Bloodborne è il quarto capitolo “apocrifo” della serie e pur non facendo parte del filone principale ne conserva l’essenza. Abbandonati gli evocativi paesaggi dei precedenti episodi, Bloodborne ci proietta all’interno di un mondo ancora più cupo e malvagio. Yahrnam metterà a dura prova la pazienza di chiunque, punzecchiando e irridendo chi, atrofizzato da un livello medio di difficoltà troppo basso, non è più abituato a sentire sulla propria pelle il sapore agrodolce della sconfitta. Bloodborne non vi chiederà scusa per il suo sadismo velato, né proverà ad addolcirci la pillola. Vi lascerà nelle mani spietate dei nemici, illustrandovi distrattamente solo i comandi base e nulla più. Chiunque si approcci al titolo per la prima volta, abbia bene in mente questo: Bloodborne pretenderà da voi un impegno videoludico enorme, punendovi, sempre e comunque, per ogni vostra minima disattenzione. Eliminando ogni fronzolo dal concept base dei Souls, Bloodborne si presenta come un Action-RPG nudo e crudo e decisamente più frenetico. A Yharman non si scherza, il tempo per rimanere nascosti dietro ad uno scudo è finito. L’azione è così frenetica che quasi si fa fatica a stare al passo. Il classico roll lascia spazio ad una schivata più audace. Abbandonate le pesanti armature, il nostro Cacciatore è un combattente estremamente agile, qualità indispensabile per sopravvivere ai tanti pericoli. Cavalcando l’onda del dinamismo, tutto il sistema di combattimento ha subito delle modifiche sostanziali. Ogni arma si presenta in duplice forma, infatti, con la semplice pressione del trigger, il nostro strumento di morte si trasformerà all’istante.
Ecco che una spada lunga diventa un martello. Un’ascia diventa un’alabarda e così via. Un’idea piuttosto semplice a dire il vero, ma che esalta un gameplay già di per sé incredibilmente appagante. Trasformazione quindi non solo estetica, ma decisamente funzionale se considerate la possibilità di inserire l’animazione all’interno di una qualsiasi combo per creare un ulteriore attacco unico. A fronte di un apparente impoverimento quantitativo, le armi di Bloodborne di numero inferiore, in realtà offrono un gameplay più variegato. Per fare ammenda al pessimo lavoro fatto sui moveset di Dark Souls 2, Bloodborne presenta un numero decisamente inferiore di armi, per fortuna l’unicità dei moveset e l’aggiunta di un secondo attacco pesante, mette in moto una macchina ludica incredibilmente profonda, capace di offrire nuove sensazioni anche dopo tantissime ore di gioco.

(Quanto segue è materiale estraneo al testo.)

Section Proofs.
Context `{ChemistryScore}.
Variable players : list Player.
Variable chemistry : gmap string (gmap string Z).
Variable relationships : gmap string (gmap string PlayerRelationshipType).
Variable groups : PerTeam (list MentoringGroup).
Variable team : Team.

Abbreviation inner := (innerStep players chemistry relationships groups team).
Abbreviation outer := (outerStep players chemistry relationships groups team).
Abbreviation score := (pairScore chemistry relationships groups team).

(** Both loops only add keys and links. *)
Lemma innerStep_mono a pA st b :
  checkedPairs st ⊆ checkedPairs (inner a pA st b) /\
  (forall l, l ∈ links st -> l ∈ links (inner a pA st b)).
Proof.
  unfold innerStep. case_match; [done|]. case_decide; [done|].
  repeat case_match; simpl; split; try set_solver; intros l Hl;
    rewrite ?elem_of_app; auto.
Qed.

Lemma outerStep_mono sw st a :
  checkedPairs st ⊆ checkedPairs (outer sw st a) /\
  (forall l, l ∈ links st -> l ∈ links (outer sw st a)).
Proof.
  unfold outerStep. case_match; [|done].
  apply (fold_left_ind (fun st' => checkedPairs st ⊆ checkedPairs st' /\
    (forall l, l ∈ links st -> l ∈ links st'))); [done|].
  intros st' b _ [Hc Hl]. destruct (innerStep_mono a p st' b) as [Hc' Hl']. split; [set_solver|auto].
Qed.

(** A pushed link is the link of a pair that qualifies. *)
Definition sound (sw : list FormationSlot) (st : LinkLoop) : Prop :=
  forall l, l ∈ links st -> exists sA sB pA pB,
    sA ∈ sw /\ sB ∈ sw /\ slot_id sA <> slot_id sB /\
    slotPlayer players sA = Some pA /\ slotPlayer players sB = Some pB /\
    slotDistanceOk (defaultPosition sA) (defaultPosition sB) = true /\
    40 < score pA pB /\
    l = linkFor chemistry relationships groups team (pairKey (slot_id sA) (slot_id sB)) pA pB.

Lemma innerStep_sound sw a pA st b :
  a ∈ sw -> b ∈ sw -> slotPlayer players a = Some pA -> sound sw st -> sound sw (inner a pA st b).
Proof.
  intros Ha Hb HpA Hs. unfold innerStep.
  destruct (String.eqb_spec (slot_id a) (slot_id b)) as [|Hne]; [done|].
  case_decide; [done|]. destruct (slotPlayer players b) as [pB|] eqn:HpB; [|done].
  destruct (slotDistanceOk _ _ && _) eqn:Hq; [|done].
  apply andb_prop in Hq as [Hd Hsc]. apply Z.ltb_lt in Hsc.
  intros l Hl. simpl in Hl. apply elem_of_app in Hl as [Hl|Hl]; [by apply Hs|].
  apply list_elem_of_singleton in Hl as ->. exists a, b, pA, pB. done.
Qed.

Lemma getChemistryLinks_sound_aux f :
  sound (slotsWithPlayers f)
    (fold_left (outer (slotsWithPlayers f)) (slotsWithPlayers f) (mkLoop [] ∅)).
Proof.
  apply fold_left_ind; [intros l Hl; by apply not_elem_of_nil in Hl|].
  intros st a Ha Hs. unfold outerStep. destruct (slotPlayer players a) as [pA|] eqn:HpA; [|done].
  apply fold_left_ind; [done|]. intros st' b Hb. by apply innerStep_sound.
Qed.

(** Every link key is checked, and keys are never pushed twice. *)
Definition keys_ok (st : LinkLoop) : Prop :=
  NoDup (map link_key (links st)) /\ Forall (fun l => link_key l ∈ checkedPairs st) (links st).

Lemma innerStep_keys a pA st b : keys_ok st -> keys_ok (inner a pA st b).
Proof.
  intros [Hnd Hin]. unfold innerStep. case_match; [done|]. case_decide as Hk; [done|].
  assert (Forall (fun l => link_key l ∈ {[pairKey (slot_id a) (slot_id b)]} ∪ checkedPairs st)
            (links st)) as Hin'.
  { eapply Forall_impl; [exact Hin|]. set_solver. }
  repeat case_match; split; simpl; try done.
  - rewrite map_app. apply NoDup_app. split; [done|]. split; [|apply NoDup_singleton].
    intros k Hk1 Hk2. simpl in Hk2. apply list_elem_of_singleton in Hk2 as ->.
    apply list_elem_of_fmap in Hk1 as (l & Hl & Hl'). rewrite Forall_forall in Hin.
    apply Hk. rewrite Hl. by apply Hin.
  - apply Forall_app. split; [done|]. apply Forall_singleton. simpl. set_solver.
Qed.
(** [classList.toggle(c, force)] *)
Definition toggleClass (c : string) (force : bool) (cls : gset string) : gset string :=
  if force then {[c]} ∪ cls else cls ∖ {[c]}.

Definition themeEffect (theme : string) (cls : gset string) : gset string :=
  toggleClass "dark" (String.eqb theme "dark") (toggleClass "light" (String.eqb theme "light") cls).

(** ** The lineup export *)

(** The dependency list of the effect (line 133); [dispatch] never changes. *)
Definition exportDeps (s : RootState) :=
  (uiFlag (ui s) "isExportingLineup", themeOf (ui s), players (tactics s),
   formations (tactics s), activeFormationIds (tactics s), captainIds (tactics s)).

(** The effect body up to [await toPng]: with the flag set (the hidden
    [PrintableLineup] is then rendered and holds the ref), an image job with
    the theme's background colour starts. *)
Definition exportEffect (s : RootState) : option string :=
  if uiFlag (ui s) "isExportingLineup"
  then Some (if String.eqb (themeOf (ui s)) "light" then "#f1f5f9" else "#1e293b")
  else None.

Inductive PngResult := png_ok (dataUrl : string) | png_error.

Record ExportRT := mkExportRT {
  ex_state : RootState;
  ex_jobs : list string;           (* the [toPng] calls in flight, oldest first *)
  ex_downloads : list string;      (* the data URLs [link.click()] downloaded *)
  ex_notices : list string;        (* the [type] of each notification dispatched *)
}.

Inductive ExportEvent := ex_dispatch (a : Action) | ex_settle (r : PngResult).

(** [{ message, type }] of the two notifications (lines 118-127). *)
Definition exportNotice (r : PngResult) : jval :=
  match r with
  | png_ok _ => JObj [("message", JStr "Tactic Sheet exported successfully!"); ("type", JStr "success")]
  | png_error => JObj [("message", JStr "An error occurred while exporting."); ("type", JStr "error")]
  end.

Definition noticeType (r : PngResult) : string :=
  match r with png_ok _ => "success" | png_error => "error" end.

Section ExportRuntime.
Variable reduce : Action -> RootState -> RootState.

(** A dispatch: the reducer runs, and the effect runs again when its
    dependencies changed. *)
Definition exportCommit (rt : ExportRT) (a : Action) : ExportRT :=
  let s := ex_state rt in
  let s' := reduce a s in
  let jobs := if decide (exportDeps s' = exportDeps s) then ex_jobs rt
              else match exportEffect s' with
                   | Some bg => ex_jobs rt ++ [bg]
                   | None => ex_jobs rt
                   end in
  mkExportRT s' jobs (ex_downloads rt) (ex_notices rt).

(** The oldest image job settles: the download (on success), the
    notification, and [EXPORT_LINEUP_FINISH] from [finally]. *)
Definition exportStep (rt : ExportRT) (e : ExportEvent) : ExportRT :=
  match e with
  | ex_dispatch a => exportCommit rt a
  | ex_settle r =>
      match ex_jobs rt with
      | [] => rt
      | _ :: jobs =>
          let rt1 := mkExportRT (ex_state rt) jobs
                       (ex_downloads rt ++ match r with png_ok url => [url] | png_error => [] end)
                       (ex_notices rt ++ [noticeType r]) in
          exportCommit (exportCommit rt1 (ADD_NOTIFICATION (exportNotice r))) EXPORT_LINEUP_FINISH
      end
  end.

End ExportRuntime.

Definition exportRun (reduce : Action -> RootState -> RootState) (rt : ExportRT)
    (evs : list ExportEvent) : ExportRT :=
  fold_left (exportStep reduce) evs rt.

(** What the reducer does with the actions the export uses. *)
Class ExportReducer (reduce : Action -> RootState -> RootState) := {
  export_start s : exportDeps (reduce EXPORT_LINEUP_START s) =
    (true, themeOf (ui s), players (tactics s), formations (tactics s),
     activeFormationIds (tactics s), captainIds (tactics s));
  export_finish s : exportDeps (reduce EXPORT_LINEUP_FINISH s) =
    (false, themeOf (ui s), players (tactics s), formations (tactics s),
     activeFormationIds (tactics s), captainIds (tactics s));
  export_notify p s : exportDeps (reduce (ADD_NOTIFICATION p) s) = exportDeps s;
}.

(** A reducer for these actions and for free moves: the flag pair of the
    export, a notification queued in [ui.notifications], and
    [UPDATE_PLAYER_POSITION] of section 4.1. *)
Definition setUIRest (k : string) (v : jval) (u : UIState) : UIState :=
  mkUI (activeTeamContext u) (activeModal u) (slotActionMenuData u) (selectedPlayerId u)
    (drawingTool u) (positioningMode u) (activePlaybookItemId u) (activeStepIndex u)
    (isAnimating u) (isPaused u) (animationTrails u) (isPresentationMode u)
    (activeSaveSlotId u) (<[k := v]> (ui_rest u)).

Definition reduceLayout (a : Action) (s : RootState) : RootState :=
  match a with
  | EXPORT_LINEUP_START => with_ui (setUIRest "isExportingLineup" (JBool true)) s
  | EXPORT_LINEUP_FINISH => with_ui (setUIRest "isExportingLineup" (JBool false)) s
  | ADD_NOTIFICATION p =>
      let q := match ui_rest (ui s) !! "notifications" with Some (JArr l) => l | _ => [] end in
      with_ui (setUIRest "notifications" (JArr (q ++ [p]))) s
  | UPDATE_PLAYER_POSITION pid pos => with_tactics (updatePlayerPosition pid pos) s
  | _ => s
  end.

(** ** What [Layout] and [TacticsBoardPage] show *)

Inductive Widget :=
| w_header | w_outlet | w_modal (c : ModalComponent) | w_notifications | w_tutorial
| w_printableLineup | w_leftSidebar | w_soccerField | w_tacticalToolbar | w_dugout
| w_presentationControls | w_rightSidebar | w_chatButton.

(** [Layout]'s body (lines 137-180); [uiState.tutorial?.isActive]. *)
Definition layoutWidgets (u : UIState) (page : list Widget) : list Widget :=
  (if isPresentationMode u then [] else [w_header]) ++ page ++
  (match activeModal u with Some m => [w_modal (MODAL_MAP m)] | None => [] end) ++
  [w_notifications] ++
  (match ui_rest u !! "tutorial" with
   | Some (JObj l) => if jlookup "isActive" l is Some (JBool true) then [w_tutorial] else []
   | _ => []
   end) ++
  (if uiFlag u "isExportingLineup" then [w_printableLineup] else []).

(** [TacticsBoardPage] (lines 18-62); a sidebar collapsed to width 0 with
    [overflow-hidden] shows nothing. *)
Definition tacticsBoardWidgets (u : UIState) : list Widget :=
  let pm := isPresentationMode u in
  (if pm then [] else [w_leftSidebar]) ++ [w_soccerField] ++
  (if pm then [] else [w_tacticalToolbar; w_dugout]) ++
  (if pm then [w_presentationControls] else []) ++
  (if pm then [] else [w_rightSidebar; w_chatButton]).

(** ** The player token's face *)

(** [PlayerRole] of [types.ts] and [PLAYER_ROLES] of [constants.ts]. *)
Record PlayerRole := mkRole { role_id : string; role_name : string; abbreviation : string;
                               role_category : PositionRole }.

Definition PLAYER_ROLES : list PlayerRole := [
  mkRole "gk" "Goalkeeper" "GK" GK; mkRole "sk" "Sweeper Keeper" "SK" GK;
  mkRole "cb" "Central Defender" "CB" DF; mkRole "bpd" "Ball-Playing Defender" "BPD" DF;
  mkRole "ncb" "No-Nonsense Centre-Back" "NCB" DF; mkRole "fb" "Full-Back" "FB" DF;
  mkRole "wb" "Wing-Back" "WB" DF;
  mkRole "dm" "Defensive Midfielder" "DM" MF; mkRole "dlp" "Deep-Lying Playmaker" "DLP" MF;
  mkRole "cm" "Central Midfielder" "CM" MF; mkRole "b2b" "Box-to-Box Midfielder" "B2B" MF;
  mkRole "ap" "Advanced Playmaker" "AP" MF; mkRole "wm" "Wide Midfielder" "WM" MF;
  mkRole "w" "Winger" "W" FW; mkRole "iw" "Inverted Winger" "IW" FW; mkRole "p" "Poacher" "P" FW;
  mkRole "tf" "Target Forward" "TF" FW; mkRole "cf" "Complete Forward" "CF" FW].

(** [PLAYER_ROLES.find(r => r.id === player.roleId)] *)
Definition playerRole (p : Player) : option PlayerRole :=
  List.find (fun r => String.eqb (role_id r) (roleId p)) PLAYER_ROLES.

(** [KitPattern] (lines 13-48): the token's background, from
    [uiState.teamKits[player.team]]; nothing without a kit ([teamKits]
    itself missing would throw, which the UI state's type excludes). *)
Inductive KitView :=
| kit_none
| kit_stripes (primary secondary : string)
| kit_hoops (primary secondary : string)
| kit_solid (primary : string).

Definition teamName (t : Team) : string := match t with home => "home" | away => "away" end.

Definition kitPattern (u : UIState) (p : Player) : KitView :=
  match ui_rest u !! "teamKits" with
  | Some (JObj kits) =>
      match jlookup (teamName (team p)) kits with
      | Some (JObj kit) =>
          let col k := match jlookup k kit with Some (JStr c) => c | _ => "" end in
          let pat := match jlookup "pattern" kit with Some (JStr c) => c | _ => "" end in
          if String.eqb pat "stripes" then kit_stripes (col "primaryColor") (col "secondaryColor")
          else if String.eqb pat "hoops" then kit_hoops (col "primaryColor") (col "secondaryColor")
          else kit_solid (col "primaryColor")
      | _ => kit_none
      end
  | _ => kit_none
  end.

Record TokenFace := mkFace {
  face_kit : KitView;
  face_draggable : bool;
  face_cursor : string;
  face_aiHighlight : bool;
  face_selectedRing : bool;
  face_title : string;              (* [playerRole?.name || 'Player'] *)
  face_label : string;              (* [playerRole?.abbreviation || '??'] *)
  face_captain : bool;
  face_icon : option AvailabilityIcon;
  face_stamina : string;
  face_morale : string;
}.

Definition tokenFace (u : UIState) (t : TacticsState) (p : Player)
    (isSelected isHighlightedByAI : bool) : TokenFace :=
  let r := playerRole p in
  mkFace (kitPattern u p) (isDraggable u) (if isDraggable u then "cursor-grab" else "cursor-default")
    isHighlightedByAI isSelected
    (match r with Some r => if String.eqb (role_name r) "" then "Player" else role_name r
                | None => "Player" end)
    (match r with Some r => if String.eqb (abbreviation r) "" then "??" else abbreviation r
                | None => "??" end)
    (isCaptain t p) (availabilityIcon p) (staminaColor p) (moraleColor p).

(** ** Scenarios *)

(** The seed state in presentation mode. *)
Definition presentationState : RootState :=
  with_ui (fun u => mkUI (activeTeamContext u) (activeModal u) (slotActionMenuData u)
                      (selectedPlayerId u) (drawingTool u) (positioningMode u)
                      (activePlaybookItemId u) (activeStepIndex u) (isAnimating u) (isPaused u)
                      (animationTrails u) true (activeSaveSlotId u) (ui_rest u)) INITIAL_STATE.

(** Moving the goalkeeper while the sheet is being exported. *)
Definition moveKeeper : Action := UPDATE_PLAYER_POSITION "p1" (mkPos 10 50).

(** ** Lemmas *)

Lemma setUIRest_flag k v u : uiFlag (setUIRest k v u) k = match v with JBool true => true | _ => false end.
Proof. unfold uiFlag, setUIRest. cbn [ui_rest]. by rewrite lookup_insert_eq. Qed.

Lemma setUIRest_other k k' v u : k <> k' -> ui_rest (setUIRest k v u) !! k' = ui_rest u !! k'.
Proof. intros Hk. unfold setUIRest. cbn [ui_rest]. by rewrite lookup_insert_ne. Qed.

Lemma exportDeps_setUIRest k v s :
  k <> "theme" ->
  exportDeps (with_ui (setUIRest k v) s) =
  (uiFlag (setUIRest k v (ui s)) "isExportingLineup", themeOf (ui s), players (tactics s),
   formations (tactics s), activeFormationIds (tactics s), captainIds (tactics s)).
Proof. intros Hk. unfold exportDeps, themeOf. cbn [ui tactics with_ui]. by rewrite setUIRest_other. Qed.

#[export] Instance reduceLayout_export : ExportReducer reduceLayout.
Proof.
  split.
  - intros s. cbn [reduceLayout]. rewrite exportDeps_setUIRest by discriminate.
    by rewrite setUIRest_flag.
  - intros s. cbn [reduceLayout]. rewrite exportDeps_setUIRest by discriminate.
    by rewrite setUIRest_flag.
  - intros p s. cbn [reduceLayout]. rewrite exportDeps_setUIRest by discriminate.
    unfold exportDeps, uiFlag. by rewrite setUIRest_other.
Qed.

(** [exportEffect] reads only the flag and the theme among the dependencies. *)
Lemma exportEffect_flag s :
  exportEffect s = if (exportDeps s).1.1.1.1.1
                   then Some (if String.eqb (exportDeps s).1.1.1.1.2 "light" then "#f1f5f9" else "#1e293b")
                   else None.
Proof. done. Qed.

Section ExportLaws.
Context (reduce : Action -> RootState -> RootState) `{!ExportReducer reduce}.

(** A dispatch that changes the dependencies and leaves the flag on starts
    one more image job. *)
Lemma commit_change rt a :
  uiFlag (ui (reduce a (ex_state rt))) "isExportingLineup" = true ->
  exportDeps (reduce a (ex_state rt)) <> exportDeps (ex_state rt) ->
  exists bg, exportCommit reduce rt a =
    mkExportRT (reduce a (ex_state rt)) (ex_jobs rt ++ [bg]) (ex_downloads rt) (ex_notices rt).
Proof.
  intros Hon Hch. unfold exportCommit. rewrite decide_False by done.
  unfold exportEffect. rewrite Hon. by eexists.
Qed.

Lemma commit_start rt :
  uiFlag (ui (ex_state rt)) "isExportingLineup" = false ->
  exists bg, exportCommit reduce rt EXPORT_LINEUP_START =
    mkExportRT (reduce EXPORT_LINEUP_START (ex_state rt)) (ex_jobs rt ++ [bg])
      (ex_downloads rt) (ex_notices rt).
Proof.
  intros Hoff. pose proof (export_start (ex_state rt)) as H.
  apply commit_change; [unfold exportDeps in H; congruence|].
  rewrite H. unfold exportDeps. rewrite Hoff. congruence.
Qed.

Lemma exportStep_dispatch rt a : exportStep reduce rt (ex_dispatch a) = exportCommit reduce rt a.
Proof. done. Qed.

Lemma commit_notify rt p :
  exportCommit reduce rt (ADD_NOTIFICATION p) =
  mkExportRT (reduce (ADD_NOTIFICATION p) (ex_state rt)) (ex_jobs rt) (ex_downloads rt) (ex_notices rt).
Proof. unfold exportCommit. by rewrite decide_True by apply export_notify. Qed.

(** [EXPORT_LINEUP_FINISH] never starts a job: either nothing changed, or
    the flag went off. *)
Lemma commit_finish rt :
  exportCommit reduce rt EXPORT_LINEUP_FINISH =
  mkExportRT (reduce EXPORT_LINEUP_FINISH (ex_state rt)) (ex_jobs rt) (ex_downloads rt) (ex_notices rt).
Proof. unfold exportCommit. rewrite exportEffect_flag, export_finish. by case_decide. Qed.

Lemma flag_after_finish s : uiFlag (ui (reduce EXPORT_LINEUP_FINISH s)) "isExportingLineup" = false.
Proof. pose proof (export_finish s) as H. unfold exportDeps in H. congruence. Qed.
(** * Audio emotion analyzer: a shallow embedding of
      [src/utils/audio-emotion-analyzer.py]

    The script is a command-line pipeline: load a pretrained classifier, load
    an audio file, run one forward pass, softmax the logits, zip them with a
    fixed list of labels, pick the best label and print one JSON object.

    Modelling choices.
    - Python floats are idealised as real numbers ([R]); softmax is the
      mathematical one.  Rounding, infinities and NaN are outside the model.
    - A Python [dict] is an association list in insertion order: [max] over
      [dict.items()] depends on that order.
    - The process is a small monad over the two output streams, with three
      outcomes: a value, a raised [Exception], or [SystemExit].
    - Third-party calls (transformers, librosa, traceback, os) are fields of
      an environment record; each either returns or raises an [Exception].
      What the libraries write on standard error by themselves is left out. *)

From Stdlib Require Import List Ascii String ZArith Reals Lra Lia Bool PeanoNat.
Import ListNotations.
Open Scope string_scope.

(** ** Python values *)

(** An exception object: its class name, [str(e)], and the text that
    [traceback.format_exc()] gives while it is being handled. *)
Record Exception : Type := mkException {
  exc_class : string;
  exc_str : string;
  exc_traceback : string
}.

(** The result of a call that may raise. *)
Definition py_result (A : Type) : Type := (Exception + A)%type.

(** What [json.dumps] can be given here. *)
#[warnings="-register-all"]
Inductive json : Type :=
| JBool (b : bool)
| JNumber (x : R)
| JString (s : string)
| JObject (kv : list (string * json)).

(** One [print] call: plain text, or the text of [json.dumps j]. *)
Inductive line : Type :=
| Text (s : string)
| JsonText (j : json).

(** ** Dictionaries (insertion ordered) *)
Module Dict.

Definition dict (V : Type) : Type := list (string * V).

Fixpoint get {V} (d : dict V) (k : string) : option V :=
  match d with
  | [] => None
  | (k', v) :: r => if String.eqb k k' then Some v else get r k
  end.

(** [d[k] = v]: an existing key keeps its position, a new key goes last. *)
Fixpoint set {V} (d : dict V) (k : string) (v : V) : dict V :=
  match d with
  | [] => [(k, v)]
  | (k', v') :: r =>
      if String.eqb k k' then (k', v) :: r else (k', v') :: set r k v
  end.

(** [{k: v for k, v in pairs}] *)
Definition comprehension {V} (pairs : list (string * V)) : dict V :=
  fold_left (fun d kv => set d (fst kv) (snd kv)) pairs [].

Definition items {V} (d : dict V) : list (string * V) := d.

Definition keys {V} (d : dict V) : list string := map fst d.

Definition values {V} (d : dict V) : list V := map snd d.

End Dict.

(** ** Built-ins *)

(** [zip(a, b)]: stops at the end of the shorter sequence. *)
Fixpoint zip {A B} (a : list A) (b : list B) : list (A * B) :=
  match a, b with
  | x :: a', y :: b' => (x, y) :: zip a' b'
  | _, _ => []
  end.

(** Raised by [max] on an empty iterable (the wording of the message is
    CPython's and varies between versions). *)
Definition ValueError_max_empty : Exception :=
  mkException "ValueError" "max() arg is an empty sequence"
    "Traceback (most recent call last): ValueError".

Definition IndexError_batch : Exception :=
  mkException "IndexError"
    "index 0 is out of bounds for dimension 0 with size 0"
    "Traceback (most recent call last): IndexError".

Definition ZeroDivisionError : Exception :=
  mkException "ZeroDivisionError" "division by zero"
    "Traceback (most recent call last): ZeroDivisionError".

Definition Rgtb (a b : R) : bool := if Rgt_dec a b then true else false.

Section Max.
Context {A : Type} (key : A -> R).

(** The loop of [max]: the held item is replaced only by a strictly
    greater one. *)
Fixpoint max_from (best : A) (l : list A) : A :=
  match l with
  | [] => best
  | x :: r => if Rgtb (key x) (key best) then max_from x r else max_from best r
  end.

(** [max(l, key=key)]; raises [ValueError] on an empty iterable. *)
Definition py_max (l : list A) : py_result A :=
  match l with
  | [] => inl ValueError_max_empty
  | x :: r => inr (max_from x r)
  end.
End Max.

(** [a / b] on ints: true division. *)
Definition truediv (a b : Z) : py_result R :=
  if Z.eqb b 0 then inl ZeroDivisionError else inr (IZR a / IZR b)%R.

(** [len(l)] *)
Definition len {A} (l : list A) : Z := Z.of_nat (List.length l).

(** ** torch *)

Definition Rsum (l : list R) : R := fold_right Rplus 0%R l.

(** [torch.nn.functional.softmax(row, dim=-1)] on one row. *)
Definition softmax (row : list R) : list R :=
  map (fun x => (exp x / Rsum (map exp row))%R) row.

(** [probs[0]] on a batch of rows. *)
Definition index0 {A} (batch : list A) : py_result A :=
  match batch with
  | [] => inl IndexError_batch
  | row :: _ => inr row
  end.

(** ** The process monad *)

Record world : Type := mkWorld {
  stdout : list line;
  stderr : list line
}.

Definition empty_world : world := mkWorld [] [].

Inductive outcome (A : Type) : Type :=
| Ret (a : A)
| Raise (e : Exception)
| Exit (code : Z).
Arguments Ret {A} a.
Arguments Raise {A} e.
Arguments Exit {A} code.

Definition proc (A : Type) : Type := world -> outcome A * world.

Definition ret {A} (a : A) : proc A := fun w => (Ret a, w).

Definition bind {A B} (m : proc A) (k : A -> proc B) : proc B :=
  fun w =>
    match m w with
    | (Ret a, w') => k a w'
    | (Raise e, w') => (Raise e, w')
    | (Exit c, w') => (Exit c, w')
    end.

Notation "x <- m ;; k" := (bind m (fun x => k))
  (at level 61, m at next level, right associativity).
Notation "m ;;; k" := (bind m (fun _ => k))
  (at level 61, right associativity).

(** A call into a library: it returns or raises.  What a library itself
    writes on the streams while it runs (warnings, download progress) is not
    modelled. *)
Definition call {A} (r : py_result A) : proc A :=
  fun w => match r with inl e => (Raise e, w) | inr a => (Ret a, w) end.

(** [sys.exit(code)]: raises [SystemExit], which is not an [Exception]. *)
Definition sys_exit {A} (code : Z) : proc A := fun w => (Exit code, w).

(** [try: body  except Exception as e: handler e] *)
Definition try_except {A} (body : proc A) (handler : Exception -> proc A)
  : proc A :=
  fun w =>
    match body w with
    | (Raise e, w') => handler e w'
    | other => other
    end.

Definition print_stdout (l : line) : proc unit :=
  fun w => (Ret tt, mkWorld (stdout w ++ [l]) (stderr w)).

Definition print_stderr (l : line) : proc unit :=
  fun w => (Ret tt, mkWorld (stdout w) (stderr w ++ [l])).

(** ** Third-party objects *)

(** Model input tensors ([inputs.input_values]). *)
Definition Inputs : Type := list (list R).

(** A feature extractor is what calling it does. *)
Definition FeatureExtractor : Type := list R -> Z -> py_result Inputs.

(** A classifier is its forward pass: a batch of logit rows. *)
Definition Classifier : Type := Inputs -> py_result (list (list R)).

La possibilità di caricare un attacco, e l’utilizzo delle armi da fuoco, portano il sistema di combattimento su un piano totalmente diverso. Il backstab ad esempio, è realizzabile unicamente a seguito di un attacco caricato alle spalle; per tanto potete anche dimenticare la tattica di girare perennemente intorno al nemico. Le armi da fuoco invece, oltre interrompere e colpire a distanza ai nemici sono indispensabili per il parry. Dimenticando le assurde aperture del secondo capitolo, Miyazaki ha fatto in modo di creare una finestra per il parry leggermente più ampia e soprattutto più precisa e dinamica. E non solo. Contro alcuni nemici è quasi indispensabile utilizzare il parry, soprattutto contro avversari umanoidi, dotati di una buona intelligenza artificiale, servirsene è fondamentale. A Bloodborne spetta in tal senso un piccolo primato: quello di essere un gioco “nuovo”, nonostante non si tratti di un titolo inedito in senso stretto.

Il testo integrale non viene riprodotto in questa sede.